2. Célula T CD4+ humana específica de antígeno alorrestringida para uso según la reivindicación 1, en donde el método comprende además la etapa de e) clonar el receptor de células T (TCR) de las células T CD4+ aisladas, y opcionalmente comprende f) expresar transgenes de TCR en CMSP.
3. Célula T CD4+ humana específica de antígeno alorrestringida para uso según la reivindicación 1 o 2, en donde la molécula de MHC se selecciona de HLA-DP, HLA-DQ o HLA-DR.
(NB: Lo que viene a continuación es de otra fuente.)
(** The four ways through [transmit], by the branch taken at the bounds
    check, by what the write did, and by the test on the receive length.
    [l] is the caller's list on entry and [n] the effective receive
    length. *)
Inductive transmit_run (w : world E) (bus : SPIBus) (data : ref) (l : list value) (n : Z) :
    outcome (list Z) -> world E -> Prop :=
| run_too_long :
    Z.max (Z.of_nat (length l)) n > buffer_size bus ->
    transmit_run w bus data l n
      (Raise (ValueError msg_too_long)) (padded_world w data l n)
| run_write_raises e e1 :
    Z.max (Z.of_nat (length l)) n <= buffer_size bus ->
    vendor_request_out (board bus) SPI_WRITE None (Some (padded l n)) (env w) = (Raise e, e1) ->
    transmit_run w bus data l n
      (Raise e)
      (World (lists (padded_world w data l n)) (buses w) e1
             (trace w ++ [RequestOut (board bus) SPI_WRITE None (Some (padded l n))]))
| run_no_read e1 :
    Z.max (Z.of_nat (length l)) n <= buffer_size bus ->
    vendor_request_out (board bus) SPI_WRITE None (Some (padded l n)) (env w) = (Return tt, e1) ->
    n <= 0 ->
    transmit_run w bus data l n
      (Return [])
      (World (lists (padded_world w data l n)) (buses w) e1
             (trace w ++ [RequestOut (board bus) SPI_WRITE None (Some (padded l n))]))
| run_read e1 r2 e2 :
    Z.max (Z.of_nat (length l)) n <= buffer_size bus ->
    vendor_request_out (board bus) SPI_WRITE None (Some (padded l n)) (env w) = (Return tt, e1) ->
    0 < n ->
    vendor_request_in (board bus) SPI_READ n e1 = (r2, e2) ->
    transmit_run w bus data l n
      r2
      (World (lists (padded_world w data l n)) (buses w) e2
             (trace w ++ [RequestOut (board bus) SPI_WRITE None (Some (padded l n));
                          RequestIn (board bus) SPI_READ n])).
(** C6, as stated, fails: a file open for writing on a regular inode whose
    write-access counter is 1; after two calls the counter is -1. *)
Lemma drop_twice_decrements_twice :
  i_writecount (k_inodes (demo_open 3) 10%nat) = 1
  /\ the_inode 100%nat (demo_open 3) = 10%nat
  /\ i_writecount
       (k_inodes (drop_file_write_access 100%nat (demo_open 3)) 10%nat) = 0
  /\ i_writecount
       (k_inodes (drop_file_write_access 100%nat
                    (drop_file_write_access 100%nat (demo_open 3))) 10%nat) = -1.
Proof.
  do 3 (split; [vm_compute; reflexivity|]). vm_compute. reflexivity.
Qed.

(** ** [get_empty_filp] *)

Section OnRecordsMore.
Variables (F : ptr -> file) (I : ptr -> inode) (D : ptr -> dentry)
  (M C : ptr -> Z) (N : PercpuCounter.t) (B X O : Z) (R : list ptr)
  (T : list event).
Local Abbreviation rec := (mk_kstate F I D M C N B X O R T).

Lemma rec_set_old_max v : set_old_max v rec = mk_kstate F I D M C N B X v R T.
Proof. reflexivity. Qed.
Lemma rec_get_nr_files : get_nr_files rec = to_long (PercpuCounter.read_positive N).
Proof. reflexivity. Qed.
Lemma rec_get_max_files : get_max_files rec = X.
Proof. reflexivity. Qed.

End OnRecordsMore.

#[global] Hint Rewrite rec_set_old_max rec_get_nr_files rec_get_max_files : krec.

Lemma field_write_state_set_f_cred v f :
  f_mnt_write_state (set_f_cred v f) = f_mnt_write_state f.
Proof. reflexivity. Qed.
Lemma field_write_state_set_f_count v f :
  f_mnt_write_state (set_f_count v f) = f_mnt_write_state f.
Proof. reflexivity. Qed.
Lemma field_f_count_set v f : f_count (set_f_count v f) = v.
Proof. reflexivity. Qed.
4. CMSP, que se ha transformado con un vector que comprende un ácido nucleico que codifica un TCR transgénico obtenible por las etapas de método a) a d) según la reivindicación 1 y e) y opcionalmente f) según la reivindicación 2 para uso en un método para el tratamiento de neoplasias hematológicas.
5. Composición farmacéutica, que comprende células T CD4+ según cualquiera de las reivindicaciones 1-3 o la CMSP según la reivindicación 4 y un soporte farmacéuticamente aceptable para uso en un método para el tratamiento de neoplasias hematológicas.
6. Composición farmacéutica para uso según la reivindicación 5, que es una infusión, inyección o una vacuna.